Standby Charges in California were established in 1949 with the Uniform Standby Charge Procedures Act(1), which “…authorizes any local agency that provides water or sewer services to impose a standby charge in connection with the provision of that service. A standby charge is essentially an assessment that is charged to unimproved properties to ensure that adequate water or sewer service will be available for that parcel when needed. Standby charges normally appear on property tax bills, although they may be billed directly by the local agency(2).”

“Normally standby charges are assessed on undeveloped properties that currently are not using the services. These standby charges provide equity between existing ratepayers and future customers by spreading the cost to maintain water and sewer systems to owners of unimproved property who may eventually develop. However, standby charges may also be imposed on developed properties as well to finance water and sewer service expansions, recycling projects and conservation programs(3).”

“The charge may be imposed on an area, frontage, or parcel basis, or a combination of these. The formula will be established by an engineer and be specified in original documents on file at the agency(4).”

Proposition 13 was passed by the California voters in 1978, which reduced “…property tax rates on homes, businesses and farms by about 57%(5).” “Proposition 13 also specified that any local tax imposed to pay for specific governmental programs – a “special tax” – must be approved by two-thirds of the voters. Since that time, many local governments have relied increasingly upon other revenue tools to finance local services, most notably: assessments, property-related fees, and a variety of small general-purpose taxes (such as hotel, business license, and utility user taxes)(6).”

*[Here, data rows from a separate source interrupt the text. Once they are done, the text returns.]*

Lemma overlay_untouched (rels : list row) (slots slots' : list slot) (j : nat) :
  0 < ptr_size →
  overlay ptr_size reloc_types start finish rels slots = OK slots' →
  (∀ rel, rel ∈ rels → index rel ≠ Some (Z.of_nat j)) →
  slots' !! j = slots !! j.
Proof.
  intros Hptr. unfold overlay. revert slots.
  induction rels as [|rel rels IH]; intros slots; [by intros [= <-]|].
  simpl. intros (s1 & H1 & H)%bind_OK Hnone.
  rewrite (IH _ H) by (intros r Hr; apply Hnone; by right).
  destruct (overlay_step_lookup _ _ _ j Hptr H1) as [(Hi & _)|[_ ?]]; [|done].
  exfalso. by eapply Hnone; [left|].
Qed.

Lemma overlay_provenance (rels : list row) (slots slots' : list slot)
    (j : nat) (sl : slot) :
  0 < ptr_size →
  overlay ptr_size reloc_types start finish rels slots = OK slots' →
  slots' !! j = Some sl →
  slots !! j = Some sl ∨
  ∃ rel, rel ∈ rels ∧ sl = SReloc rel ∧ index rel = Some (Z.of_nat j).
Proof.
  intros Hptr. unfold overlay. revert slots.
  induction rels as [|rel rels IH]; intros slots; [intros [= <-]; by left|].
  simpl. intros (s1 & H1 & H)%bind_OK Hsl.
  destruct (IH _ H Hsl) as [Hs1|(r & Hr & -> & Hi)].
  - destruct (overlay_step_lookup _ _ _ j Hptr H1) as [(Hi & _ & Hj)|[_ Hj]].
    + right. exists rel. rewrite Hj in Hs1. injection Hs1 as <-.
      split; [by left|done].
    + left. by rewrite <- Hj.
  - right. exists r. split; [by right|done].
Qed.

End overlay_facts.

Lemma initial_slots_offsets (ptr_size : Z) (b : list Z) (slots : list slot)
    (j : nat) (sl : slot) :
  initial_slots ptr_size b = OK slots → slots !! j = Some sl →
  ∃ n, sl = SOffset n.
Proof.
  unfold initial_slots. intros (r & _ & [= <-])%bind_OK.
  rewrite list_lookup_fmap. destruct (r !! j); [|done]. intros [= <-]. eauto.
Qed.

(** X14. The slots of a symbol: for a [typeinfo name] symbol one byte slot
    per byte; otherwise, relocations or not, the number of slots is the
    number of bytes divided by the pointer size, rounded up. *)
Theorem relocated_symbol_length (s : row) (b : list Z) (rels : list row)
    (ptr_size : Z) (reloc_types : gset string) (slots : list slot)
    (demangled : string) :
  0 < ptr_size →
  get_str s "Demangled Name" = OK demangled →
  relocated_symbol s b rels ptr_size reloc_types = OK slots →
  if startswith "typeinfo name" demangled then slots = SByte <$> b
  else Z.of_nat (length slots)
       = (Z.of_nat (length b) + ptr_size - 1) / ptr_size.
Proof.
  intros Hptr Hd. unfold relocated_symbol. rewrite Hd. cbn [bind].
  destruct (startswith "typeinfo name" demangled); [by intros [= <-]|].
  intros (s0 & H0 & H)%bind_OK.
  apply bind_OK in H as (start & _ & H). apply bind_OK in H as (size & _ & H).
  apply overlay_length in H. rewrite H. by apply initial_slots_length.
Qed.

(** X15. Every slot of a table (not a [typeinfo name] symbol) is an offset
    slot or a relocation of the list whose type is accepted, whose offset
    lies in the symbol and whose slot index is the index of the slot. *)
Theorem relocated_symbol_slots (s : row) (b : list Z) (rels : list row)
    (ptr_size : Z) (reloc_types : gset string) (slots : list slot)
    (demangled : string) (start size : Z) (j : nat) (sl : slot) :
  0 < ptr_size →
  get_str s "Demangled Name" = OK demangled →
  startswith "typeinfo name" demangled = false →
  get_int s "Value" = OK start → get_int s "Size" = OK size →
  relocated_symbol s b rels ptr_size reloc_types = OK slots →
  slots !! j = Some sl →
  (∃ n, sl = SOffset n) ∨
  ∃ rel, rel ∈ rels ∧ sl = SReloc rel ∧
         slot_index ptr_size reloc_types start (start + size) rel
           = Some (Z.of_nat j).
Proof.
  intros Hptr Hd Hti Hstart Hsize. unfold relocated_symbol.
  rewrite Hd. cbn [bind]. rewrite Hti.
  intros (s0 & H0 & H)%bind_OK Hsl. rewrite Hstart, Hsize in H. cbn [bind] in H.
  destruct (overlay_provenance _ _ _ _ _ _ _ j sl Hptr H Hsl) as [Hj|?];
    [|by right].
  left. by eapply initial_slots_offsets.
Qed.

(** X16. The slot a relocation falls into holds that relocation after the
    overlay, when no relocation later in the list falls into the same
    slot. *)
Theorem overlay_last_wins (ptr_size : Z) (reloc_types : gset string)
    (start finish : Z) (before after : list row) (rel : row)
    (slots slots' : list slot) (j : nat) :
  0 < ptr_size →
  slot_index ptr_size reloc_types start finish rel = Some (Z.of_nat j) →
  (∀ r, r ∈ after →
        slot_index ptr_size reloc_types start finish r ≠ Some (Z.of_nat j)) →
  overlay ptr_size reloc_types start finish (before ++ rel :: after) slots
    = OK slots' →
  slots' !! j = Some (SReloc rel).
Proof.
  intros Hptr Hrel Hafter. unfold overlay.
  revert slots. induction before as [|r before IH]; intros slots.
  - simpl. intros (s1 & H1 & H)%bind_OK.
    rewrite (overlay_untouched _ _ _ _ _ _ _ j Hptr H Hafter).
    by destruct (overlay_step_lookup _ _ _ _ _ _ _ j Hptr H1)
      as [(_ & _ & ?)|[? _]].
  - simpl. intros (s1 & _ & H)%bind_OK. by eapply IH.
Qed.

(** X17. A slot that no relocation of the list falls into keeps the word
    read from the bytes. *)
Theorem overlay_keeps_other_slots (s : row) (b : list Z) (rels : list row)
    (ptr_size : Z) (reloc_types : gset string) (slots0 slots : list slot)
    (demangled : string) (start size : Z) (j : nat) :
  0 < ptr_size →
  get_str s "Demangled Name" = OK demangled →
  startswith "typeinfo name" demangled = false →
  get_int s "Value" = OK start → get_int s "Size" = OK size →
  initial_slots ptr_size b = OK slots0 →
  relocated_symbol s b rels ptr_size reloc_types = OK slots →
  (∀ rel, rel ∈ rels →
     slot_index ptr_size reloc_types start (start + size) rel
       ≠ Some (Z.of_nat j)) →
  slots !! j = slots0 !! j.
Proof.
  intros Hptr Hd Hti Hstart Hsize H0. unfold relocated_symbol.
  rewrite Hd. cbn [bind]. rewrite Hti, H0, Hstart, Hsize. cbn [bind].
  intros H Hnone. by eapply overlay_untouched.
Qed.

(** ** Names in the generated code *)

Lemma strip_at_go_no_at (d : bool) (s : string) :
  has_char "@" (strip_at_go d s) = false.
Proof.
  revert d. induction s as [|c s IH]; intros d; [done|]. simpl.
  destruct d.
  - destruct (ascii_eqb c LF) eqn:Hc; [|done].
    rewrite has_char_cons, IH, orb_false_r.
    apply bool_decide_eq_true in Hc as ->. done.
  - destruct (ascii_eqb c "@") eqn:Hc; [done|].
    rewrite has_char_cons, IH, orb_false_r. by rewrite ascii_eqb_sym.
Qed.

Lemma strip_at_go_id (s : string) :
  has_char "@" s = false → strip_at_go false s = s.
Proof.
  induction s as [|c s IH]; [done|].
  rewrite has_char_cons, orb_false_iff. intros [Hc Hs]. simpl.
  rewrite ascii_eqb_sym, Hc. by rewrite IH.
Qed.

(** X18. Stripping the version suffix leaves no [@] in a name, and
    stripping twice is stripping once. *)
Theorem strip_at_idempotent (s : string) :
  has_char "@" (strip_at s) = false ∧ strip_at (strip_at s) = strip_at s.
Proof.
  split; [apply strip_at_go_no_at|].
  apply strip_at_go_id, strip_at_go_no_at.
Qed.

Lemma sanitize_go_chars (r : bool) (s : string) :
  str_forall is_alnum_us (sanitize_go r s) = true.
Proof.
  revert r. induction s as [|c s IH]; intros r; [done|]. simpl.
  destruct (is_alnum_us c) eqn:Hc; [simpl; by rewrite Hc, IH|].
  destruct r; [done|]. simpl. by rewrite IH.
Qed.

(** X19. The suffix used in the generated identifiers holds letters, digits
    and underscores only, and a suffix that already does is kept as it
    is. *)
Theorem sanitize_identifier (s : string) :
  str_forall is_alnum_us (sanitize s) = true ∧
  (str_forall is_alnum_us s = true → sanitize s = s).
Proof.
  split; [apply sanitize_go_chars|].
  unfold sanitize. induction s as [|c s IH]; [done|]. simpl.
  intros [Hc Hs]%andb_true_iff. rewrite Hc. by rewrite IH.
Qed.

(** ** The externs *)

Lemma foldlM_app {A B} (f : B → A → res B) (b : B) (l1 l2 : list A) :
  foldlM f b (l1 ++ l2) = bind (foldlM f b l1) (λ b1, foldlM f b1 l2).
Proof.
  revert b. induction l1 as [|x l1 IH]; intros b; [done|]. simpl.
  destruct (f b x); [apply IH|done].
Qed.


Lemma extern_slot_names (cls_syms : odict row) (ss ss' : list string)
    (sl : slot) :
  extern_slot cls_syms ∅ ss sl = OK ss' →
  ∃ names, ss' = ss ++ (extern_decl <$> names) ∧ extern_names_ok cls_syms names.
Proof.
  unfold extern_slot.
  destruct sl as [n|n|val]; try (intros [= <-]; exists []; split;
    [by rewrite app_nil_r|constructor]).
  intros (t & _ & H)%bind_OK.
  destruct (bool_decide (is_Some (od_get cls_syms (strip_at t.1)))) eqn:Hc;
    cbn [negb andb] in H.
  - injection H as <-. exists []. split; [by rewrite app_nil_r|constructor].
  - rewrite bool_decide_eq_false_2 in H by set_solver. cbn [negb] in H.
    injection H as <-. exists [strip_at t.1]. split; [done|].
    constructor; [|constructor]. split; [|apply strip_at_go_no_at].
    apply bool_decide_eq_false in Hc. apply eq_None_not_Some. done.
Qed.

Lemma extern_slots_names (cls_syms : odict row) (data : list slot)
    (ss ss' : list string) :
  foldlM (extern_slot cls_syms ∅) ss data = OK ss' →
  ∃ names, ss' = ss ++ (extern_decl <$> names) ∧ extern_names_ok cls_syms names.
Proof.
  revert ss. induction data as [|sl data IH]; intros ss.
  - intros [= <-]. exists []. split; [by rewrite app_nil_r|constructor].
  - simpl. intros (s1 & (n1 & -> & H1)%extern_slot_names & H)%bind_OK.
    apply IH in H as (n2 & -> & H2). exists (n1 ++ n2).
    split; [by rewrite fmap_app, app_assoc|]. by apply Forall_app.
Qed.

(** X20. The externs of the generated tables are declared only for names
    that are not class symbols, and the declared names hold no [@]: a
    relocation against a class symbol gets no extern. *)
Theorem print_externs_names (cls_syms : odict row)
    (cls_data : gmap string (list slot)) (ss ss' : list string) :
  print_externs cls_syms cls_data ss = OK ss' →
  ∃ names, ss' = ss ++ (extern_decl <$> names) ∧
           Forall (λ n, od_get cls_syms n = None ∧ has_char "@" n = false)
                  names.
Proof.
  unfold print_externs. generalize (sorted_items (map_to_list cls_data)).
  intros items. revert ss. induction items as [|item items IH]; intros ss.
  - intros [= <-]. exists []. split; [by rewrite app_nil_r|constructor].
  - simpl. intros (s1 & (n1 & -> & H1)%extern_slots_names & H)%bind_OK.
    apply IH in H as (n2 & -> & H2). exists (n1 ++ n2).
    split; [by rewrite fmap_app, app_assoc|]. by apply Forall_app.
Qed.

In 1996, Proposition 218 was passed by California voters. “In general, the intent of Proposition 218 is to ensure that all taxes and most charges on property owners are subject to voter approval. In addition, Proposition 218 seeks to curb some perceived abuses in the use of assessments and property-related fees, specifically the use of these revenue-raising tools to pay for general governmental services rather than property-related services.(7)” If enough voters within a certain area vote against a standby charge being levied, they can exempt themselves from that charge being added to their tax bill. However, a water district may then require the residents in that area to pay standby charges, including retroactively, if new facilities are required to be built to support them.

A good example of a utility district capitalizing on the ability to collect the Standby Charge is Eastern Municipal Water District in Perris, California. This agency, which services about one million people in an area of over 500 square miles, approved assessment of a Standby Charge for its potable water facilities in 1966 with the Water “Standby” Availability program and for its sanitary sewer facilities in 1968 with the Sewage and Waste Service (Sewer) “Standby” program(8).

The annual assessment and collection of these charges requires transparent, defensible, and repeatable processes that combine information from different sources and apply both spatial and data rules to them. As the California Uniform Standby Charge Procedures Act did not specify how these assessments should be made, some agencies have opted to use simple flat-fee assessment methods that trade potential revenues for a more defensible stance, i.e., they err on the side of caution rather than risk protracted litigation by their constituents.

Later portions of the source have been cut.